Publié le par Jean-Yves Alt

« Un prix d'excellence » est un manuscrit retrouvé de Jean-Louis Bory qu'il faut déguster car cette particulière autobiographie ne retient du temps que l'inaccessible bonheur.

De cette distribution des prix à Méréville au prix Goncourt pour son premier roman (« Mon village à l'heure allemande, 1945), Jean-Louis Bory a toujours eu le prix d'excellence. Pourtant l'auteur met en garde : il y avait eu ces oiseaux, des troupeaux ailés qui chantaient à tue-tête au-dessus du petit garçon, alors que le député Mandore, blessé de guerre greffé de béquilles, lui remettait le beau livre : « Le Merveilleux Voyage de Nils Holgersson à travers la Suède ».

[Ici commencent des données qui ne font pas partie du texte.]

(** A connection that became a WebSocket: its controller has the request, and its client the
    handshake, behind what it was sent before. *)
Definition upgraded p c req svc g g' : Prop :=
  exists c' k id ct ct' key accept, g_conns g' !! p = Some c' /\ c_inflight c' = true /\
    c_wait_ctrl c' = Some k /\ c_req_id c' = id /\ c_is_ws c' = true /\ c_streaming c' = true /\
    g_ctrls g !! k = Some ct /\ k_svc ct = Some svc /\ g_ctrls g' !! k = Some ct' /\
    (k_wbuf ct ++ ntc_wire_write_header NTC_MSG_WS_OPEN id (Z.of_nat (length (request_spec (clip req)))) ++
       request_spec (clip req)) `prefix_of` k_wbuf ct' /\
    ntc_http_header req (bs "sec-websocket-key") = Some key /\
    ntc_ws_accept_key br_sha1 key 40 = Some accept /\
    stream_out c' (default [] (g_sent g' !! p)) =
      stream_out c (default [] (g_sent g !! p)) ++ ws_upgrade_head accept.

Definition ws_handed_over p c req svc g (r : Z) g' : Prop :=
  turned_away p c g r g' \/
  gw_wf g' /\ own_frame p g g' /\ same_tls p c g' /\
  match g_conns g' !! p with None => r = -1 | Some _ => r = 0 /\ upgraded p c req svc g g' end.

Lemma ws_conn_ok c k id : conn_ok c -> conn_ok (ws_conn c k id).
Proof.
  intros [H1 H2 H3 H4 H5 _]. split; [exact H1| |exact H3|exact H4|exact H5|discriminate].
  split; [apply Nat.le_0_l|constructor].
Qed.

Lemma ws_conn_facts c k id :
  c_is_ws (ws_conn c k id) = true /\ c_streaming (ws_conn c k id) = true /\
  forall s, stream_out (ws_conn c k id) s = stream_out c s.
Proof. done. Qed.

Lemma upd_conn_at p c f g (Q : unit -> gateway tls -> Prop) :
  g_conns g !! p = Some c -> Q tt (g <| g_conns := <[p := f c]> (g_conns g) |>) -> wp (upd_conn p f) Q g.
Proof.
  intros Hc HQ. apply wp_bnd. eapply wp_load; [exact Hc|].
  apply (wp_store _ (g <| g_conns := <[p := f c]> (g_conns g) |>)); [cbv beta; by rewrite Hc|done].
Qed.

Lemma wp_ws_greet p c c4 s accept g0 g (Q : Z -> gateway tls -> Prop) :
  live p c4 s g0 g -> c_is_ws c4 = true -> c_streaming c4 = true ->
  (forall s' g', dead p s' g0 g' -> Q (-1) g') ->
  (forall c' s' g', live p c' s' g0 g' -> c_is_ws c' = true -> c_streaming c' = true ->
     stream_out c' s' = stream_out c4 s ++ ws_upgrade_head accept -> Q 0 g') ->
  wp (ws_greet p c accept) Q g.
Proof.
  intros L Ews Est HD HL. unfold ws_greet. apply wp_bnd, wp_gets, wp_bnd.
  apply (wp_mono _ (fun _ g' => exists c5, live p c5 s g0 g' /\ c_is_ws c5 = true /\
    c_streaming c5 = true /\ stream_out c5 s = stream_out c4 s)).
  { destruct (_ && _ && _); [|apply wp_ret; eauto 6]. apply wp_bnd.
    eapply wp_noise; [apply noise_mw_after|exact L|]. intros _ g5 L5.
    eapply (wp_upd_conn _ _ _ _ _ _ _ L5); [destruct (live_ok _ _ _ _ _ L5); by split|done|].
    intros g6 L6. eexists. split; [exact L6|]. split_and!; [exact Ews|exact Est|reflexivity]. }
  intros [] g5 (c5 & L5 & Ews5 & Est5 & Eout5). eapply wp_stream_push; [exact L5|eauto|].
  intros c' s' g' L' Est' (_ & _ & Ews' & _) Ho. eapply HL; [exact L'|congruence|congruence|].
  rewrite Ho by done. by rewrite Eout5.
Qed.

Lemma wp_ws_join p c k id accept g (Q : Z -> gateway tls -> Prop) :
  g_conns g !! p = Some c ->
  let g4 := g <| g_conns := <[p := ws_conn c k id]> (g_conns g) |> in gw_wf g4 ->
  (forall s' g', dead p s' g4 g' -> Q (-1) g') ->
  (forall c' s' g', live p c' s' g4 g' -> c_is_ws c' = true -> c_streaming c' = true ->
     stream_out c' s' = stream_out c (default [] (g_sent g !! p)) ++ ws_upgrade_head accept -> Q 0 g') ->
  wp (ws_join p c k id accept) Q g.
Proof.
  intros Hc g4 W HD HL. apply wp_bnd. apply (upd_conn_at p c); [exact Hc|].
  destruct (ws_conn_facts c k id) as (Ews & Est & Eout).
  assert (g_conns g4 !! p = Some (ws_conn c k id)) as Hc4 by (apply lookup_insert_eq).
  eapply (wp_ws_greet p c (ws_conn c k id)); [exact (live_start _ _ _ W Hc4)|exact Ews|exact Est|exact HD|].
  intros c' s' g' L E1 E2 Ho. apply (HL c' s' g' L E1 E2). rewrite Ho, Eout. reflexivity.
Qed.

Lemma wp_gw_ws_upgrade p c req svc g (Q : Z -> gateway tls -> Prop) :
  gw_wf g -> g_conns g !! p = Some c -> c_inflight c = false -> is_Some (g_services g !! svc) ->
  ok32 (body req) = true -> (forall r g', ws_handed_over p c req svc g r g' -> Q r g') ->
  wp (gw_ws_upgrade tdefl_compress mz_crc32 br_sha1 p req svc) Q g.
Proof.
  intros W Hc Hi Hsvc Hb HQ.
  assert (forall r g', turned_away p c g r g' -> Q r g') as HT by (intros r g' H; apply HQ; by left).
  unfold gw_ws_upgrade. apply wp_bnd. eapply wp_load; [exact Hc|].
  destruct (c_tls c); [eapply (wp_refuse p c g); try done; by repeat constructor|].
  apply wp_bnd. apply wp_pick_target; [done..|].
  intros [k|] svcs W1 Hk; [|eapply (wp_refuse p c g); try done; by repeat constructor].
  destruct Hk as (ct & Hk & Hsv).
  destruct (ntc_http_header req (bs "sec-websocket-key")) as [key|] eqn:Ekey; cbn [default from_option];
    [|eapply (wp_refuse p c g); try done; by repeat constructor].
  cbv zeta. destruct ((length _ =? 0)%nat || _); [eapply (wp_refuse p c g); try done; by repeat constructor|].
  assert (is_Some (ntc_ws_accept_key br_sha1 key 40)) as [accept Ea] by (apply b64_std_loop_safe; lia).
  apply wp_bnd. eapply wp_load; [exact Ea|]. apply wp_bnd.
  eapply wp_noise_core; [apply noise_ask_alloc|].
  intros ok g2 S. pose proof (same_core_wf _ _ S W1) as W2.
  pose proof (sc_conns _ _ S) as Ec. pose proof (sc_sent _ _ S) as Es. pose proof (sc_ctrls _ _ S) as Ek.
  destruct ok; cbn [negb]; cbv iota; [|eapply (wp_refuse p c g); try done; by repeat constructor].
  apply wp_bnd. apply wp_encode; [done| |].
  { intros enc. cbv beta iota. change (-1 <? 0) with true. cbv iota.
    eapply (wp_refuse p c g); try done; by repeat constructor. }
  intros enc d Hd Et. cbv beta iota. rewrite (proj2 (Z.ltb_ge (Z.of_nat _) 0)) by lia.
  rewrite Nat2Z.id, Et.
  assert (g_conns g2 !! p = Some c) as Hc2 by (by rewrite Ec).
  assert (g_ctrls g2 !! k = Some ct) as Hk2 by (by rewrite Ek).
  eapply (wp_enlist p c k ct NTC_MSG_WS_OPEN); [done..| | |].
  - eapply (wp_refuse p c g); try done; by repeat constructor.
  - intros t l W'. eapply (wp_refuse p c g); try done; by repeat constructor.
  - intros id t ct' l Ha Hok Hs Hq. specialize (Hq (rbuf_small _ Hd)).
    apply wp_bnd, wp_bnd. eapply wp_load; [cbn; apply lookup_insert_eq|].
    eapply wp_noise_core; [apply noise_poller_mod|]. intros b g3 S3.
    assert (gw_wf (g3 <| g_conns := <[p := ws_conn c k id]> (g_conns g3) |>)) as W4.
    { refine (same_core_wf ((enlisted g2 k ct' t l) <| g_conns := <[p := ws_conn c k id]> (g_conns g2) |>) _ _ _).
      - destruct S3 as [E1 E2 E3 E4 E5 E6]. split; cbn; try assumption. by rewrite E2.
      - eapply wf_enlisted; try done. apply ws_conn_ok. exact (wf_conns _ W2 p c Hc2). }
    assert (g_conns g3 !! p = Some c) as Hc3 by (by rewrite (sc_conns _ _ S3)).
    assert (g_sent g3 = g_sent g) as Es3 by (by rewrite (sc_sent _ _ S3)).
    assert (g_ctrls g3 = <[k := ct']> (g_ctrls g2)) as Ek3 by (by rewrite (sc_ctrls _ _ S3)).
    assert (forall g', others_frame p (g3 <| g_conns := <[p := ws_conn c k id]> (g_conns g3) |>) g' ->
              own_frame p g g') as Hown.
    { intros g' [F _] q Hq'. destruct (F q Hq') as [F1 F2]. cbn in F1, F2.
      rewrite F1, F2, Es3, lookup_insert_ne, (sc_conns _ _ S3) by done. cbn. by rewrite Ec. }
    apply (wp_ws_join p c k id accept); [done|exact W4|..].
    + intros s' g' [W' Hc' _ [F _]]. apply HQ. right. split_and!; [done|by apply Hown|intros c2; congruence|]. by rewrite Hc'.
    + intros c' s' g' [W' Hc' Es' [F Hl]] Ews Est Ho. apply HQ. right.
      destruct (Hl c' Hc') as (c0 & Hc0 & Ei & Er & Ew & _ & Etls). cbn in Hc0.
      rewrite lookup_insert_eq in Hc0. injection Hc0 as <-.
      split_and!; [done|by apply Hown|intros cc Hcc; assert (cc = c') as -> by congruence; exact Etls|].
      rewrite Hc'. split; [done|].
      destruct F as (_ & _ & _ & Fk). destruct (Fk k ct') as (ct'' & Hct & Hs').
      { cbn. rewrite Ek3. apply lookup_insert_eq. }
      exists c', k, id, ct, ct'', key, accept. rewrite Es', <- Es3. split_and!; try done.
      etrans; [|apply Hs']. rewrite Hq. done.
Qed.
End forward.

Ces oiseaux goguenards et libres, Jean-Louis Bory est seul à les entendre, comme il capte seul le mot que psalmodie le député bancal : MAALESH. Tout aurait été pour le mieux dans le meilleur des mondes douillets si la vie, soudain, ne criait qu'elle était ailleurs :

►du côté des mauvais élèves, au fond de la classe : ceux qui s'adonnent aux plaisirs délicieusement pervers, du côté de ce John qui, nu, sa pèlerine enveloppante, tel l'oiseau de mauvais augure, secoue les ailes du vêtement pour satisfaire, à la sortie des écoles et autres lieux de jeunesse, son irrésistible goût d'exhibitionniste consommé. Jeux de vilain, jamais consommés, jusqu'à ce qu'un psychiatre pratique ne le détourne vers la baguette phallique d'un chef d'orchestre.

►du côté des caves du lycée : bref, l'autre vie, celle du désir et des amours insatiables, des rêves grandioses et poignants de l'homosexualité.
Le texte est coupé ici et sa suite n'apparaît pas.